“Coraggio o incoscienza?”.
Questo è il dilemma che si è posto Repubblica futura in seguito al progetto di legge, presentato dai partiti di maggioranza, che istituisce i certificati di compensazione fiscale.
Il provvedimento in questione, spiega in una nota il partito di opposizione, “prevede che i datori di lavoro possano scegliere di pagare i propri dipendenti e collaboratori non più solo con la volgare pecunia, bensì con questo nuovo strumento da utilizzare per acquistare beni e servizi (solo) in Repubblica: fino al 30% dello stipendio, sopra i 1.000 euro, potrà quindi essere erogato in ‘Titani’”.
Rf, tra le altre cose, “evidenzia come le posizioni di forza delle parti in relazione (datori di lavoro contro lavoratori, clienti contro fornitori, ecc.) potrebbero costringere i più deboli a soccombere: le aziende, infatti, potrebbero accettare i Ccfs, pur di lavorare con qualcuno che ne possiede, sapendo di poterli poi ‘sbolognare’ attraverso il pagamento degli stipendi ai dipendenti, che potrebbero essere messi in condizioni di ‘dover’ accettare; sulle spalle di questi ultimi si potrebbero scaricare i costi di questa ingegnosa operazione con il rischio che vengano messe in pericolo tranquillità e sicurezza sociale (magari perché pochi esercenti vi aderiranno e quindi sarà difficile spenderli)”.

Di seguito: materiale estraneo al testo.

(** [client] is what the client sends once it has the challenge packet. *)
Definition authenticateClient (e : Env) (b : Backend) (o : OraEnv) (database : Server) (phase1Pkt : option TNSPacket)
    (pkts : list TNSPacket) (client : bytes -> list TNSPacket) : Backend * list bytes * res logon_error OraLogin :=
  match readPhase1Packet phase1Pkt pkts with
  | Panic => (b, [], Panic)
  | Err err => (b, [], Err err)
  | Ok phase1 =>
      match identify e b o database (t_Payload phase1) with
      | Panic => (b, [], Panic)
      | Err err => (b, [], Err err)
      | Ok (_, _, _, []) => (b, [], Panic)
      | Ok (username, user, grant, (primary :: _) as verifiers) =>
          match GenerateChallenge (primary_server o primary) (oe_session o) (oe_chk o) with
          | Panic => (b, [], Panic)
          | Err err => (b, [], Err (ErrO5Challenge err))
          | Ok (o5, encSess, vfr) =>
              let wide := payloadUsesWideKVEncoding (t_Payload phase1) in
              let challenge := challenge_packet o o5 encSess vfr wide in
              if negb (oe_write o) then (b, [], Err ErrWriteClient)
              else
                let '(markers, phase2) := readPhase2Packet true (client challenge) false in
                let out := challenge :: markers in
                match phase2 with
                | Panic => (b, out, Panic)
                | Err err => (b, out, Err err)
                | Ok phase2 =>
                    match parseAuthPhase2 (t_Payload phase2) with
                    | Panic => (b, out, Panic)
                    | Err err => (b, out, Err (ErrParsePhase2 err))
                    | Ok (clientSessKey, encPassword) =>
                        match resolveAPIKeyFromPhase2 (later 7 e) b o5 verifiers clientSessKey encPassword encSess with
                        | (b, Panic) => (b, out, Panic)
                        | (b, Err err) => (b, out, Err err)
                        | (b, Ok proof) =>
                            if negb (N.eqb (k_UserID (kp_apiKey proof)) (u_UID user)) then (b, out, Err ErrAPIKeyOwnerMismatchOracle)
                            else
                              (spawn_usage b (k_ID (kp_apiKey proof)), out,
                               Ok {| ol_username := username; ol_user := user; ol_grant := grant; ol_wide := wide; ol_phase2 := phase2;
                                     ol_key := kp_apiKey proof; ol_combinedKey := kp_CombinedKey proof; ol_upgrade := kp_upgrade proof |})
                        end
                    end
                end
          end
      end
  end.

Lo Stato, che “ha già un deficit di 40 milioni di euro strutturali, destinato a crescere per il crollo delle entrate post-Covid e che sta per contrarre un debito che dovrebbe puntare a ripagare (e non ad ampliare), fa una operazione che di sicuro aumenterà il deficit; perde qualunque possibilità di programmare le entrate dello Stato e di tenere sotto controllo la liquidità”.